Monday, March 03, 2003

The Movie I Watched Last Night LIX
Fast Company's under a denial-of-service attack, so it's a challenge to work on our Web. I'm usually not this prolific with Media Diet, I promise. I've been trying to be productive at work otherwise, but here I am again.

For what it's worth, I've decided that it's not fair game for me to review movies I stumble across on the TV and watch with less than full attention -- "Ford Fairlane" and the 1977 "Island of Dr. Moreau" recently -- so I'm going to stick with movies I rent or watch on DVD. Maybe movies on channels like HBO, but definitely not commercially interrupted movies.

Battle Royale
Amazing. The concept alone behind this movie is intriguing, but its final execution is quite impressive. Because of an economic collapse and population explosion in the Japan of the future, a law is passed that allows the government to send one class of ninth graders to a deserted island for three days. The students are given weapons, food, and water; are instructed to kill each other; and the survivor at the end gets to return to the mainland. While one would think the plot would establish an unnecessarily gory, Friday the 13th-like slasher film, director Kinji Fukasaku did a brilliant job downplaying the violence, of which there is plenty, and making sure that the characters -- more than 40 at the movie's beginning -- are relatively distinguishable from the next. Takeshi Kitano sings as the subtly unstable former teacher overseeing the whole operation, and concept aside, there are some interesting developments and twists along the way -- including the boys who hack into the military's computer system and the Battle Royale alumnus who plays a role in the most satisfying plot surprise near the end of the movie. If you're a fan of Japanese or Hong Kong action and exploitation films, this is one to see for sure.

Dot
This is an independently produced mockumentary about a start-up company called Zectek. It's been billed as the Spinal Tap of the dotcom era and hailed by Business 2.0 as more realistic than Startup.com. While it's no Spinal Tap -- and while I've yet to see Startup.com (I just moved it up in my Netflix queue) -- it's an extremely funny, caustic, and biting satire of the Net Economy hype and hyperbole. Combining reality TV-styled footage with one-on-one candid interviews and voice-over news account narrative commenting on Netscape, Yahoo, and Boo.com, the movie slowly reveals the true leadership and character traits of the founders of Zectek, as well as those they hire later. What struck me hardest in this movie is that Zectek was a business founded on nothing: no ideas, no goals, and no business plan. The founders -- all of whom, outside of the technologist, perhaps, were full of hot air -- did everything necessary to run a startup business, from acquiring office space and hiring a receptionist to making T-shirts and raising millions of dollars in venture capital. In the end, the company never did anything, much less make a product or service. It reminded me of the band I was in in junior high. We opened a bank account, designed a logo, and bought sheet music for "Axel F" and "Tonight, Tonight, Tonight," but beyond one half-serious practice in the Methodist church's youth group room, we never did anything.
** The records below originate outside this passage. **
Lemma append_empty_r s : s +:+ EmptyString = s.
Proof. induction s as [|x s IH]; [done|]. by rewrite append_cons, IH. Qed.
Lemma rev_onto_app s acc : rev_onto s acc = rev_onto s EmptyString +:+ acc.
Proof.
  revert acc. induction s as [|x s IH]; intros acc; [done|]. cbn [rev_onto].
  rewrite (IH (String x acc)), (IH (String x EmptyString)). by rewrite append_assoc.
Qed.
Lemma rev_onto_involutive s : rev_onto (rev_onto s EmptyString) EmptyString = s.
Proof.
  enough (forall acc, rev_onto (rev_onto s acc) EmptyString = rev_onto acc EmptyString +:+ s) as H by apply H.
  induction s as [|x s IH]; intros acc; cbn [rev_onto].
  - by rewrite append_empty_r.
  - rewrite IH. cbn [rev_onto]. rewrite (rev_onto_app acc (String x EmptyString)). by rewrite append_assoc.
Qed.

(** Stripping a suffix undoes appending it. *)
Lemma strip_last_app c s : strip_last c (s +:+ String c EmptyString) = Some s.
Proof.
  induction s as [|x s IH]; simpl.
  - by rewrite bool_decide_eq_true_2.
  - destruct (s +:+ String c EmptyString) as [|y s'] eqn:E; [by destruct s|]. by rewrite IH.
Qed.
Lemma strip_last_Some c s r : strip_last c s = Some r -> s = r +:+ String c EmptyString.
Proof.
  revert r. induction s as [|x s IH]; intros r; simpl; [done|]. destruct s as [|y s'].
  - case_bool_decide; [|done]. intros [= <-]. by subst x.
  - destruct (strip_last c (String y s')) as [r'|] eqn:E; [|done]. intros [= <-].
    by rewrite (IH r' eq_refl).
Qed.

(** ** Words of plain characters *)

(** An ASCII character that is not white space. *)
Definition plain (a : ascii) : Prop := N_of_ascii a < 128 /\ white1 a = false.
Fixpoint all_plain (s : string) : Prop :=
  match s with EmptyString => True | String a s' => plain a /\ all_plain s' end.

Lemma plain_not_white2 a b : plain a -> white2 a b = false.
Proof. intros [Ha _]. unfold white2. by rewrite (proj2 (N.eqb_neq _ 194)) by lia. Qed.
Lemma plain_not_white2_l a b : plain b -> white2 a b = false.
Proof.
  intros [Hb _]. unfold white2. rewrite (proj2 (N.eqb_neq (N_of_ascii b) 133)), (proj2 (N.eqb_neq (N_of_ascii b) 160)) by lia.
  by rewrite andb_false_r.
Qed.
Lemma plain_not_white3 a b c : plain a -> white3 a b c = false.
Proof.
  intros [Ha _]. unfold white3.
  by rewrite (proj2 (N.eqb_neq _ 225)), (proj2 (N.eqb_neq _ 226)), (proj2 (N.eqb_neq _ 227)) by lia.
Qed.
Lemma plain_not_white3_r a b c : plain c -> white3 a b c = false.
Proof.
  intros [Hc _]. unfold white3.
  rewrite (proj2 (N.eqb_neq (N_of_ascii c) 128)), (proj2 (N.leb_gt 128 (N_of_ascii c))), (proj2 (N.eqb_neq (N_of_ascii c) 168)),
    (proj2 (N.eqb_neq (N_of_ascii c) 169)), (proj2 (N.eqb_neq (N_of_ascii c) 175)), (proj2 (N.eqb_neq (N_of_ascii c) 159)) by lia.
  by rewrite !andb_false_r.
Qed.
Lemma all_plain_app s t : all_plain s -> all_plain t -> all_plain (s +:+ t).
Proof. intros Hs Ht. induction s as [|a s IH]; [done|]. destruct Hs. rewrite append_cons. by split; [|apply IH]. Qed.

Lemma trim_start_plain a s : plain a -> trim_start (String a s) = String a s.
Proof.
  intros Ha. cbn. destruct Ha as [Ha1 Ha2]. rewrite Ha2. destruct s as [|b s]; [done|].
  rewrite plain_not_white2 by done. destruct s as [|c s]; [done|]. by rewrite plain_not_white3.
Qed.
Lemma trim_start_rev_plain a s : plain a -> trim_start_rev (String a s) = String a s.
Proof.
  intros Ha. cbn. destruct Ha as [Ha1 Ha2]. rewrite Ha2. destruct s as [|b s]; [done|].
  rewrite plain_not_white2_l by done. destruct s as [|c s]; [done|]. by rewrite plain_not_white3_r.
Qed.
Lemma anchor_tag_step hex rest : all_chars is_hexdigit hex = true ->
  tag_step (("a href=" +:+ quote +:+ ADDRESS_LANDING_BASE +:+ hex +:+ quote) +:+ ">" +:+ rest)
    = Some (EmptyString, S (String.length ("a href=" +:+ quote +:+ ADDRESS_LANDING_BASE +:+ hex +:+ quote))).
Proof.
  intros Hhex. set (tag := "a href=" +:+ quote +:+ ADDRESS_LANDING_BASE +:+ hex +:+ quote).
  assert (lacks ">" tag) as Hl.
  { subst tag. apply lacks_app; [by apply lacks_bool|]. apply lacks_app; [by apply lacks_bool|]. apply lacks_app; [by apply lacks_bool|].
    apply lacks_app; [|by apply lacks_bool]. clear -Hhex. induction hex as [|c hex IH]; [apply not_elem_of_nil|].
    cbn in Hhex. apply andb_prop in Hhex as [Hc Hhex]. apply lacks_cons. split; [by intros ->|by apply IH]. }
  unfold tag_step. change (">" +:+ rest) with (String ">" rest). rewrite (split_once_app ">" tag rest Hl). done.
Qed.
Lemma device_list_stays_valid_witness :
  let fb1 := fabric_run (Ok owner) [Enroll third_cert ["https://r"%string] 5 (Ok tt)] owner_files in
  exists r', (remove_and_mint_from_master (Ok owner) (hex_encode (derive_agent_id [1])) 7 (Ok tt) fb1).1 = Ok r' /\
    1 < p4_revision r' /\ length (p4_devices r') = 2%nat /\ verify_pair_record_v4 r' = Ok tt.
Proof.
  cbv zeta. eexists. split; [vm_compute; reflexivity|].
  destruct (device_list_stays_valid owner [Enroll third_cert ["https://r"%string] 5 (Ok tt)] owner_files
    (small_record 1 two_devices) (hex_encode (derive_agent_id [1])) 7 (Ok tt)) as [_ Hr];
    [exact owner_ok|constructor; [by vm_compute|constructor]|done|done|by vm_compute|done|].
  destruct (Hr _ ltac:(vm_compute; reflexivity)) as (Hlt & Hv & _).
  split; [by apply Hlt|]. split; [done|exact Hv].
Defined.

Lemma contact_devices_never_roll_back_witness :
  let fb := mkFabric None None {[user_id_hex owner := Ok (small_record 4 two_devices)]} in
  let ops := [OpPushed (user_id_hex owner) (small_record 2 [small_device [1] true]) (Ok tt);
              OpResolve (user_id_hex owner) some_relay (Ok tt);
              OpPushed (user_id_hex owner) (small_record 7 [small_device [1] true]) (Ok tt)] in
  fb_contacts (foldl contact_op (fb, tt) ops).1 !! user_id_hex owner
    = Some (Ok (small_record 7 [small_device [1] true])) /\
  contacts_le fb (foldl contact_op (fb, tt) ops).1.
Proof.
  cbv zeta. split; [by vm_compute|].
  apply contact_devices_never_roll_back. intros u r. cbn [fb_contacts]. rewrite lookup_singleton_Some.
  intros [<- [= <-]]. split; [done|by vm_compute].
Defined.
Lemma nonce_exists n k g s r : newer_at_most n k (window g s r) -> is_Some (effective g r).
Proof. intros (pre & post & Hw & _). unfold window in Hw. destruct (effective g r); [eauto|]. by destruct pre. Qed.

Lemma run_keeps_nonce sk steps st n k g s :
  synced (ib_registry st) -> newer_at_most n k (window g s (ib_registry st)) -> (length steps + k < WINDOW_SIZE)%nat ->
  let st' := foldl (in_step sk) st steps in
  Exists (replaces sk g) steps \/ (synced (ib_registry st') /\ n ∈ window g s (ib_registry st')).
Proof.
  cbv zeta. revert st k. induction steps as [|step steps IH]; intros st k Hs Hn Hl; cbn [foldl].
  { right. split; [done|]. destruct Hn as (pre & post & -> & _). apply elem_of_app. right. by left. }
  cbn [length] in Hl. destruct (in_step_window sk st step g s Hs (nonce_exists _ _ _ _ _ Hn)) as [Hr|[Hs' Hw]]; [by left; left|].
  destruct (IH (in_step sk st step) (S k)) as [He|He]; [done| |lia|by left; right|by right].
  destruct Hw as [->|[m ->]].
  - destruct Hn as (pre & post & -> & ?). exists pre, post. split; [done | lia].
  - apply newer_at_most_slide; [lia | done].
Qed.

(** C5: deliveries are dispatched one after the other.  Once an envelope was shown as a
    message, an envelope with the same group, sender and nonce is shown again only after at
    least 64 more deliveries, whichever writes fail and however often the process restarts,
    or when one of the deliveries in between was a welcome that puts a new conversation in
    place of the group though its envelope names another one. *)
Theorem frame_accepted_once (sk : bytes) (st st1 st2 : Inbox) (env env' : TransitEnvelope)
    (io io' : InboundIO) (mid : list InStep) (g s : string) (p p' : MessagePayload) :
  synced (ib_registry st) -> e_nonce env' = e_nonce env ->
  dispatch_inbound_with_outbox env sk io st = (Ok (Message g s p), st1) ->
  dispatch_inbound_with_outbox env' sk io' (foldl (in_step sk) st1 mid)
    = (Ok (Message g s p'), st2) ->
  (64 <= length mid)%nat \/ Exists (replaces sk g) mid.
Proof.
  intros Hs Hn Hd1 Hd2. destruct (Nat.le_gt_cases 64 (length mid)) as [|Hlt]; [by left|]. right.
  apply message_path in Hd1 as (gid & _ & _ & Hd1); [|done].
  apply dispatch_message_inv in Hd1 as (-> & -> & r1 & pt & raw & Hfo & Hsl & _ & -> & Hr); [|done].
  destruct Hfo as (_ & _ & Hw & _).
  pose proof (mutate_windows_kept (hex_encode gid) (append_entry (inbound_entry (sender_hex env)
    (strip_invalid raw))) (io_history io) r1 (proj1 Hsl) ltac:(done)) as [Hs1 Hk].
  rewrite <- Hr in Hs1, Hk. specialize (Hk (hex_encode gid) (sender_hex env)).
  destruct (run_keeps_nonce sk mid st1 (e_nonce env) 0 (hex_encode gid) (sender_hex env) Hs1)
    as [He|[Hs2 Hin]]; [| |done|].
  { rewrite Hk, Hw. eexists _, []. split; [done | cbn; lia]. }
  { unfold WINDOW_SIZE. lia. }
  exfalso. apply message_path in Hd2 as (gid2 & _ & _ & Hd2); [|done].
  apply dispatch_message_inv in Hd2 as (Hg & Hsn & r2 & pt2 & raw2 & Hfo2 & _); [|done].
  destruct Hfo2 as (_ & Hfresh & _). apply Hfresh. by rewrite <- Hg, <- Hsn, Hn.
Qed.

(** The group id inside a welcome's payload is
    not compared with the one its envelope carries.  A welcome whose envelope
    names a group that does not exist here, while the payload names one that does,
    is installed over it: anyone who can reach this device replaces the members,
    the key and the history of a conversation it is not a member of, at any
    epoch. *)
Theorem welcome_overwrites_other_group (env : TransitEnvelope) (sk gid : bytes) (io : InboundIO)
    (st : Inbox) (v : WelcomeVerified) (g : string) (c : Conversation) :
  synced (ib_registry st) -> e_group_id env = Some gid -> is_welcome env ->
  decrypt_and_verify_welcome env sk gid = Ok (inl v) -> io_save io = Ok tt ->
  (get (hex_encode gid) (ib_registry st)).1 = Ok None ->
  wp_group_id_hex (wv_payload v) = g ->
  effective g (ib_registry st) = Some c -> is_member (sender_hex env) c = false ->
  exists c', effective g (ib_registry (dispatch_inbound_with_outbox env sk io st).2) = Some c' /\
    c_members c' = wp_members (wv_payload v) /\
    c_current_key_b64 c' = wp_current_key_b64 (wv_payload v) /\
    c_current_epoch c' = e_epoch env /\ c_history c' = [] /\ c_seen_nonces c' = ∅.
Proof.
  intros Hs Hg Hw Hv Hio Hnone Hname Hc Hm.
  rewrite (dispatch_is_welcome _ _ _ _ gid) by done. rewrite dispatch_welcome_registry, Hv.
  apply welcome_verified in Hv as (_ & Hep & _).
  exists (from_welcome (wv_payload v) (welcome_trust st v) (io_now_rekey io)).
  split; [|by rewrite <- Hep].
  unfold install_or_rekey_conversation. destruct (get_same (hex_encode gid) _ Hs) as [Hs1 _].
  destruct (get _ _) as [[[c0|]|e] r1]; simplify_eq/=.
  rewrite Hio. destruct (save_effective (from_welcome (wv_payload v) (welcome_trust st v)
    (io_now_rekey io)) r1 (wp_group_id_hex (wv_payload v)) Hs1) as [_ He].
  destruct (save _ _ r1) as [[u|e] r2] eqn:Hsv; [|done]. cbn [snd] in He |- *. rewrite He.
  by case_decide.
Qed.

(** ** The nonce is recorded before the message is stored *)

(** [record_nonce] changes nothing but the replay window. *)
Lemma record_nonce_conv g s n io r r1 c :
  synced r -> record_nonce g s n io r = (Ok Recorded, r1) -> effective g r = Some c ->
  effective g r1 = Some (check_and_record_nonce s n c).2 /\
  (check_and_record_nonce s n c).1 = false /\ synced r1.
Proof.
  intros Hs Hr Hc. destruct (record_nonce_cases g s n io r Hs) as
    [[_ [[e He]|(? & _ & _ & He)]]|(c0 & Hc0 & Hck & _ & Hu)]; rewrite Hr in *; cbn in *; [done..|].
  simplify_eq. split; [rewrite (proj2 Hu g); by case_decide | split; [done | apply Hu]].
Qed.

Lemma record_again s n c :
  (check_and_record_nonce s n c).1 = false ->
  (check_and_record_nonce s n (check_and_record_nonce s n c).2).1 = true.
Proof.
  unfold check_and_record_nonce.
  destruct (bool_decide (n ∈ default [] (c_seen_nonces c !! s))); [done|]. intros _.
  cbn [fst snd c_seen_nonces set_seen_nonces].
  rewrite lookup_insert_eq. cbn [default]. rewrite bool_decide_eq_true_2; [done|].
  apply elem_of_app. right. by left.
Qed.

Lemma nonce_keeps_keys s n c e now :
  key_for_epoch e now (check_and_record_nonce s n c).2 = key_for_epoch e now c /\
  c_history (check_and_record_nonce s n c).2 = c_history c.
Proof. unfold check_and_record_nonce. by case_bool_decide. Qed.

(** A cold [get] of what is on disk. *)
Lemma get_cold g r c :
  synced r -> effective g r = Some c ->
  get g (registry_empty (disk r)) = (Ok (Some c), cache_insert g c (registry_empty (disk r))).
Proof.
  intros Hs. unfold effective, get, get_lookup, get_read. cbn [cache disk registry_empty].
  rewrite lookup_empty. destruct (cache r !! g) as [c0|] eqn:Hc0; [apply Hs in Hc0; rewrite Hc0|].
  - by intros [= ->].
  - by destruct (disk r !! g) as [[]|]; intros; simplify_eq.
Qed.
We even researched our band name against existing trademarks, changing our name from Nitecap to Knightcap to avoid future litigation involving a hotel chain. A silly -- and slightly sad -- callback to the heyday of the Net Economy, when you didn't even need a business plan sketched on your cocktail napkin. All you needed was a napkin.

Freejack
How did this movie ever get made? Based on the Robert Sheckley s-f novel "Immortality Inc.," the film stars Emilio Estevez, of all people, as the protagonist -- and Mick Jagger as the bounty hunter antagonist. The story is pretty basic. Emilio's heroic character is a race-car driver who perishes in a fiery wreck -- and who is sucked into the future to serve as the body for a transplanted mind. The bulk of the movie is a series of Running Man-like chase scenes in which Emilio outpaces Mick; reconnects with his fiancee, played by Rene Russo, who's become a hard-edged business woman since his death; and tries to track down the wealthy business man who took out the bounty in the first place. That person turns out to be Anthony Hopkins' character, Russo's character's mentor and employer -- and outside of a visually stimulating final sequence in which we're drawn into Hopkins' character's preserved mind, the movie is devoid of value or interest. But the movie might be worth watching for the last scenes. And if you dig Sheckley, the movie might satisfy the completist in you.